Reaching out to victims of sexual violence in conflict
By Susy Hodges
“The Plight and Rights of Children Born of War” was the theme for the 2018 observance of the International Day for the Elimination of Sexual Violence. In its message marking the day the United Nations wrote about how children conceived through rape in war-time are rarely accepted by society.
Marginalized and shunned
“These children also often struggle with issues of identity and belonging for decades after the end of war,” it said. The message noted that the mothers of these children conceived through rape “may be marginalized and shunned by their own families and communities” and this stigma may have “life-long repercussions” for both the mother and her child conceived in this way.

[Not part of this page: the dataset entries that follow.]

Lemma sub_finish2_ok fuel r n j v c s s1 T (Q : Z → mem → Prop) :
  0 ≤ j ≤ n → byte_ok v → 0 ≤ c ≤ 1 → (v = 0 ∨ j < n) → writes s s1 r j → live s r n → n < Z.of_nat fuel →
  val s1 r j - (c - v) * 256 ^ j = T →
  (∀ c' s', 0 ≤ c' ≤ 1 → writes s s' r n → val s' r n - c' * 256 ^ n = T → Q c' s') →
  wpp (if v <? c then
         '(res, _, carry) ← while fuel (λ '(res, value, carry), (res <? r + n) && (is_true value || negb (carry =? 1)))
           (λ '(res, value, carry), let '(x, carry) := math_byte_sub_carry value 0 carry in wr res x;; mret (res + 1, 0, carry)) (r + j, v, c);
         fill_to fuel 0xFF res (r + n);;
         mret carry
       else
         res ← (if r + j <? r + n then wr (r + j) (v - c);; mret (r + j + 1) else mret (r + j));
         fill_to fuel 0 res (r + n);;
         mret 0) s1 Q.
Proof.
  intros Hj Hv Hc Hvj W Hl Hf E HQ. zcase as Hp.
  - apply (finish_borrow_ok (λ v c, math_byte_sub_carry v 0 c) (λ v c, c - v)) with (s := s) (j := j) (T := T); try done.
    + intros. lia.
    + intros v1 c1 Hv1 Hc1 Hp1. pose proof (sub_step2_ok 0 v1 c1 ltac:(split; lia) Hv1 Hc1) as H.
      destruct (math_byte_sub_carry v1 0 c1) as [x c']. destruct H as (Hx & Hc' & H). unfold byte_ok in *. lia.
    + lia.
    + intros s' W' E'. apply HQ; [lia|done|lia].
  - apply wpp_bind. zcase as Hjn.
    + destruct (writes_next' s s1 r j (v - c) n ltac:(lia) W Hl) as (L & W2 & V2).
      apply wpp_bind, wpp_wr; [done|]. apply wpp_ret, wpp_bind. rewrite <-Z.add_assoc.
      apply (fill_zero_ok _ _ _ _ s); [lia|done|done|lia|]. intros s2 W3 V3. apply wpp_ret, HQ; [lia|done|].
      rewrite V3, V2, u8_id by (unfold byte_ok in *; lia). lia.
    + apply wpp_ret, wpp_bind. apply (fill_zero_ok _ _ _ _ s); [lia|done|done|lia|]. intros s2 W3 V3.
      apply wpp_ret, HQ; [lia|done|]. rewrite V3. assert (c = v) as -> by lia. lia.
Qed.

(** After the complemented bytes the same amount is pending. *)
Lemma negated_pending s s1 s' r p k j v c T :
  0 ≤ k ≤ j → (k < j → v = 0 ∧ c = 1) → negated s s1 s' r p k j →
  val s1 r k - (c - v) * 256 ^ k = - val s p k - T →
  val s' r j - (c - v) * 256 ^ j = - val s p j - T.
Proof.
  intros Hk Hd [W E] E1. destruct (decide (k = j)) as [->|].
  - rewrite Z.sub_diag, Z.pow_0_r, (val_0 s) in E by lia. lia.
  - destruct (Hd ltac:(lia)) as [-> ->]. replace (val s p j) with (val s p k + 256 ^ k * val s (p + k) (j - k)).
    + rewrite E. replace (256 ^ j) with (256 ^ k * 256 ^ (j - k)) by (rewrite <-Z.pow_add_r by lia; f_equal; lia). lia.
    + rewrite <-val_app by lia. f_equal. lia.
Qed.

Lemma math_memory_sub_single2_ok value carry p mem_size res res_size s (Q : Z → mem → Prop) :
  let r := target p res in let n := target_size p mem_size res res_size in
  operands_ok s p mem_size res res_size → byte_ok value → 0 ≤ carry ≤ 1 → (value = 0 ∨ 0 < n) →
  (∀ c s', 0 ≤ c ≤ 1 → writes s s' r n →
     val s' r n - c * 256 ^ n = value - carry - val s p mem_size mod 256 ^ n → Q c s') →
  wpp (math_memory_sub_single2 value carry p mem_size res res_size) s Q.
Proof.
  intros r n (Hm & Hr & Hs & Hp & Hl & Hplace) Hv Hc Hvn HQ. fold r n in Hl, Hplace. unfold math_memory_sub_single2.
  apply wpp_bind, math_memory_shrink_ok; [done|done|]. intros m Hsig. pose proof (sig_range _ _ _ _ Hsig) as Hmr.
  rewrite (sig_val _ _ _ _ Hsig) in HQ. assert (live s p m) as Hpm by (eapply live_le; [exact Hp|lia..]).
  assert (∀ v c, is_true v || negb (c =? 1) = false → v = 0 ∧ c = 1) as Hgo.
  { intros v c H. apply orb_false_iff in H. by rewrite is_true_false, negb_false_iff, Z.eqb_eq in H. }
  apply wpp_bind. rewrite in_place_spec. unfold r, n, target, target_size in *. clear r n.
  destruct (in_place p res); cbn [negb andb] in *.
  - set (n := if res_size =? 0 then mem_size else res_size) in *. apply wpp_bind.
    apply (borrow_loop_in_place (λ b v c, math_byte_sub_carry v b c) (λ v c, c - v) (λ v c, is_true v || negb (c =? 1)) (-1) sub_step2_ok ltac:(intros; cbv beta; lia) s p m);
      [lia|done|done|done|done|unfold bytes_fuel; lia|].
    intros k v c s1 Hk Hstop (Hv' & Hc' & Hvk & W & E). cbv beta iota. apply wpp_bind.
    apply (not_rest_in_place _ s); [lia|done|done|done|unfold bytes_fuel; lia|]. intros s2 N. apply wpp_ret.
    apply (sub_finish2_ok _ p n m v c s s2 (- val s p m - (carry - value))); [lia|done|done| |eapply writes_le; [apply N|lia..]|done| | |].
    + destruct (decide (k = m)); [lia|]. left. apply (Hgo v c), Hstop. lia.
    + unfold bytes_fuel. subst n. zcase; lia.
    + apply (negated_pending s s1 s2 p p k m); [lia|intros; by apply Hgo, Hstop|done|lia].
    + intros c' s' Hc2 W' E'. apply HQ; [done|done|]. rewrite val_small_mod by (done || lia). lia.
  - apply wpp_bind.
    apply (borrow_loop_ok (λ b v c, math_byte_sub_carry v b c) (λ v c, c - v) (λ v c, is_true v || negb (c =? 1)) (-1) sub_step2_ok ltac:(intros; cbv beta; lia) s p m);
      [lia|done|done|done|done|done|done|unfold up_ok in *; lia|unfold bytes_fuel; lia|].
    intros k v c s1 Hk Hstop (Hv' & Hc' & Hvk & W & E). cbv beta iota. apply wpp_bind.
    apply (not_rest_ok _ s); [done|done|done|done|unfold up_ok in *; lia|done|unfold bytes_fuel; lia|].
    set (j := Z.min m res_size) in *. intros s2 N. apply wpp_ret.
    apply (sub_finish2_ok _ res res_size j v c s s2 (- val s p j - (carry - value))); [lia|done|done| |apply N|done|unfold bytes_fuel; lia| |].
    + destruct (decide (k = j)); [lia|]. left. apply (Hgo v c), Hstop. lia.
    + apply (negated_pending s s1 s2 res p k j); [lia|intros; by apply Hgo, Hstop|done|lia].
    + intros c' s' Hc2 W' E'. apply HQ; [done|done|]. 
      replace (val s p m mod 256 ^ res_size) with (val s p j); [lia|]. unfold j.
      destruct (Z.min_spec m res_size) as [[? ->]|[? ->]]; symmetry; [apply val_small_mod|apply val_mod]; done || lia.
Qed.

(** *** [math_memory_sub] *)

(** The result after [k] bytes and a tail written from [r + k] on. *)
Lemma tail_joined s s1 s' r n k c c' A B :
  0 ≤ k ≤ n → writes s s1 r k → writes s1 s' (r + k) (n - k) →
  val s1 r k - c * 256 ^ k = A →
  val s' (r + k) (n - k) - c' * 256 ^ (n - k) = B - c →
  writes s s' r n ∧ val s' r n - c' * 256 ^ n = A + 256 ^ k * B.
Proof.
  intros Hk W W2 E E2. split; [eapply writes_trans; [exact W|exact W2|lia..]|].
  replace n with (k + (n - k)) at 1 2 by lia. rewrite val_app, Z.pow_add_r by lia.
  rewrite (writes_val _ _ _ _ r k W2) by (unfold apart; lia). nia.
Qed.

(** The left operand is longer. *)
Lemma sub_left_tail s s1 left size m r n k c res A (Q : Z → mem → Prop) :
  0 ≤ k ≤ n → k < m ≤ size → 0 < r → wf s → live s left size → live s r n → up_ok r left size →
  (if r =? left then size ≤ n else True) → res = (if r =? left then 0 else r + k) ∨ res = r + k ∧ r ≠ left →
  writes s s1 r k → 0 ≤ c ≤ 1 → val s1 r k - c * 256 ^ k = val s left k - A →
  (∀ c' s', 0 ≤ c' ≤ 1 → writes s s' r n → val s' r n - c' * 256 ^ n = val s left m mod 256 ^ n - A → Q c' s') →
  wpp (math_memory_sub_single (left + k) (left + m - 1 - (left + k) + 1) 0 c res (r + n - (r + k))) s1 Q.
Proof.
  intros Hk Hm Hr Hs Hp Hl Ho Hfit Hres W Hc E HQ.
  replace (left + m - 1 - (left + k) + 1) with (m - k) by lia. replace (r + n - (r + k)) with (n - k) by lia.
  assert (in_place (left + k) res = (r =? left)) as Hin.
  { unfold in_place. destruct (Z.eqb_spec r left).
    - destruct Hres as [->|]; [done|lia].
    - assert (res = r + k) as -> by lia. destruct (Z.eqb_spec (r + k) 0), (Z.eqb_spec (r + k) (left + k)); lia || done. }
  assert (target (left + k) res = r + k) as Ht by (unfold target; rewrite Hin; destruct (Z.eqb_spec r left); lia).
  assert (target_size (left + k) (m - k) res (n - k) = n - k) as Hts.
  { unfold target_size. rewrite Hin. destruct (Z.eqb_spec r left), (Z.eqb_spec (n - k) 0); simpl; lia. }
  apply math_memory_sub_single_ok; [|split; lia|done|by left|].
  - unfold operands_ok. rewrite Ht, Hts, Hin. split_and!; [lia|lia|apply W| | |].
    + eapply writes_live; [exact W|]. eapply live_le; [exact Hp|lia..].
    + eapply writes_live; [exact W|]. eapply live_le; [exact Hl|lia..].
    + destruct (Z.eqb_spec r left); [lia|]. unfold up_ok in *. lia.
  - rewrite Ht, Hts. intros c' s2 Hc' W2 E2.
    rewrite (writes_val _ _ _ _ (left + k) (m - k) W) in E2 by (unfold up_ok in Ho; unfold apart; lia).
    destruct (tail_joined s s1 s2 r n k c c' (val s left k - A) (val s (left + k) (m - k) mod 256 ^ (n - k)) Hk W W2 E ltac:(lia)) as [W' E'].
    apply HQ; [done|done|]. rewrite E', (val_split_mod s left m k n) by (done || lia). lia.
Qed.

(** The right operand is longer. *)
Lemma sub_right_tail s s1 right size m r n k c A (Q : Z → mem → Prop) :
  0 ≤ k ≤ n → k < m ≤ size → 0 < r → wf s → live s right size → live s r n → may_overwrite r n right size →
  writes s s1 r k → 0 ≤ c ≤ 1 → val s1 r k - c * 256 ^ k = A - val s right k →
  (∀ c' s', 0 ≤ c' ≤ 1 → writes s s' r n → val s' r n - c' * 256 ^ n = A - val s right m mod 256 ^ n → Q c' s') →
  wpp (math_memory_sub_single2 0 c (right + k) (right + m - 1 - (right + k) + 1) (r + k) (r + n - (r + k))) s1 Q.
Proof.
  intros Hk Hm Hr Hs Hp Hl [Ho Hfit] W Hc E HQ.
  replace (right + m - 1 - (right + k) + 1) with (m - k) by lia. replace (r + n - (r + k)) with (n - k) by lia.
  assert (in_place (right + k) (r + k) = (r =? right)) as Hin.
  { unfold in_place. destruct (Z.eqb_spec (r + k) 0), (Z.eqb_spec (r + k) (right + k)), (Z.eqb_spec r right); lia || done. }
  assert (target (right + k) (r + k) = r + k) as Ht by (unfold target; rewrite Hin; destruct (Z.eqb_spec r right); lia).
  assert (target_size (right + k) (m - k) (r + k) (n - k) = n - k) as Hts.
  { unfold target_size. rewrite Hin. destruct (Z.eqb_spec r right), (Z.eqb_spec (n - k) 0); simpl; lia. }
  apply math_memory_sub_single2_ok; [|split; lia|done|by left|].
  - unfold operands_ok. rewrite Ht, Hts, Hin. split_and!; [lia|lia|apply W| | |].
    + eapply writes_live; [exact W|]. eapply live_le; [exact Hp|lia..].
    + eapply writes_live; [exact W|]. eapply live_le; [exact Hl|lia..].
    + destruct (Z.eqb_spec r right); [lia|]. unfold up_ok in *. lia.
  - rewrite Ht, Hts. intros c' s2 Hc' W2 E2.
    rewrite (writes_val _ _ _ _ (right + k) (m - k) W) in E2 by (unfold up_ok in Ho; unfold apart; lia).
    destruct (tail_joined s s1 s2 r n k c c' (A - val s right k) (- (val s (right + k) (m - k) mod 256 ^ (n - k))) Hk W W2 E ltac:(lia)) as [W' E'].
    apply HQ; [done|done|]. rewrite E', (val_split_mod s right m k n) by (done || lia). lia.
Qed.

(** With an empty operand and an empty result the borrow is lost. *)
Lemma math_memory_sub_single_empty p v s : math_memory_sub_single p 0 v 0 0 0 s = Ok (0, s).
Proof.
  assert (math_memory_shrink p 0 s = Ok (p - 1, s)) as Hsh.
  { unfold math_memory_shrink, ploop, bytes_fuel. rewrite loop_S. replace (p + 0 - 1) with (p - 1) by lia.
    destruct (Z.leb_spec p (p - 1)); [lia|done]. }
  unfold math_memory_sub_single, mbind, prog_bind. rewrite Hsh.
  assert (∀ n x c b, c x = false → while (X := Z * Z * Z) (S n) c b x s = Ok (x, s)) as Hw.
  { intros n x c b Hc. unfold while, ploop. rewrite loop_S. by rewrite Hc. }
  assert (∀ n x c b, c x = false → while (X := Z) (S n) c b x s = Ok (x, s)) as Hw1.
  { intros n x c b Hc. unfold while, ploop. rewrite loop_S. by rewrite Hc. }
  change (bytes_fuel (0 + 0)) with 1%nat. cbn [Z.eqb negb andb].
  rewrite Hw by (destruct (Z.leb_spec p (p - 1)); [lia|done]). cbv beta iota.
  unfold mret, prog_ret. cbv beta iota.
  destruct (is_true 0 || is_true v).
  - rewrite Hw by (destruct (Z.ltb_spec (p - 1 + 1) (p + 0)); [lia|done]). cbv beta iota.
    unfold fill_to, mbind, prog_bind. rewrite Hw1 by (apply Z.ltb_ge; lia). done.
  - unfold fill_to, mbind, prog_bind. rewrite Hw1 by (apply Z.ltb_ge; lia). done.
Qed.

(** Both operands ended at the same byte. *)
Lemma sub_no_tail s s1 r n k c T (Q : Z → mem → Prop) :
  0 ≤ k ≤ n → 0 < r → live s r n → writes s s1 r k → 0 ≤ c ≤ 1 → val s1 r k - c * 256 ^ k = T →
  (∀ c' b s', 0 ≤ b ≤ 1 → c' = b ∨ k = n ∧ c' = 0 → writes s s' r n → val s' r n - b * 256 ^ n = T → Q c' s') →
  wpp (math_memory_sub_single (r + k) 0 c 0 0 (r + n - (r + k))) s1 Q.
Proof.
  intros Hk Hr Hl W Hc E HQ. replace (r + n - (r + k)) with (n - k) by lia. destruct (decide (k = n)) as [->|Hkn].
  - rewrite Z.sub_diag. eapply wpp_eq; [apply math_memory_sub_single_empty|]. apply (HQ 0 c); [done|by right|done|done].
  - assert (target (r + k) 0 = r + k) as Ht by done.
    assert (target_size (r + k) 0 0 (n - k) = n - k) as Hts.
    { unfold target_size. destruct (Z.eqb_spec (n - k) 0); [lia|done]. }
    apply math_memory_sub_single_ok; rewrite ?Ht, ?Hts; [|split; lia|lia|lia|].
    + unfold operands_ok. rewrite Ht, Hts. split_and!; [lia|lia|apply W|intros a Ha; lia| |simpl; lia].
      eapply writes_live; [exact W|]. eapply live_le; [exact Hl|lia..].
    + intros c' s2 Hc' W2 E2. rewrite (val_0 s1 (r + k)), Z.mod_0_l in E2 by (pose proof (pow_pos (n - k)); lia).
      destruct (tail_joined s s1 s2 r n k c c' T 0 Hk W W2 E ltac:(lia)) as [W' E'].
      apply (HQ c' c'); [done|by left|done|lia].
Qed.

Pramila Patten, the UN special representative on Sexual Violence in Conflict, recently met refugee women from Myanmar’s Rohingya Muslim minority who have suffered sexual abuse.
Rohingya woman tells her story
Among those she met was a young woman who described how she and her family fled when the Myanmar military arrived but a soldier caught up with her in the forest and raped her. Patten described the measures that are being taken to help such women and the babies who are conceived as a result of sexual violence during conflict.
No figures are available on the number of number of Rohingya women who have been raped by Myanmar’s military but an earlier UN report accused the nation’s armed forces of using rape “as a weapon of war” against the Rohingya community.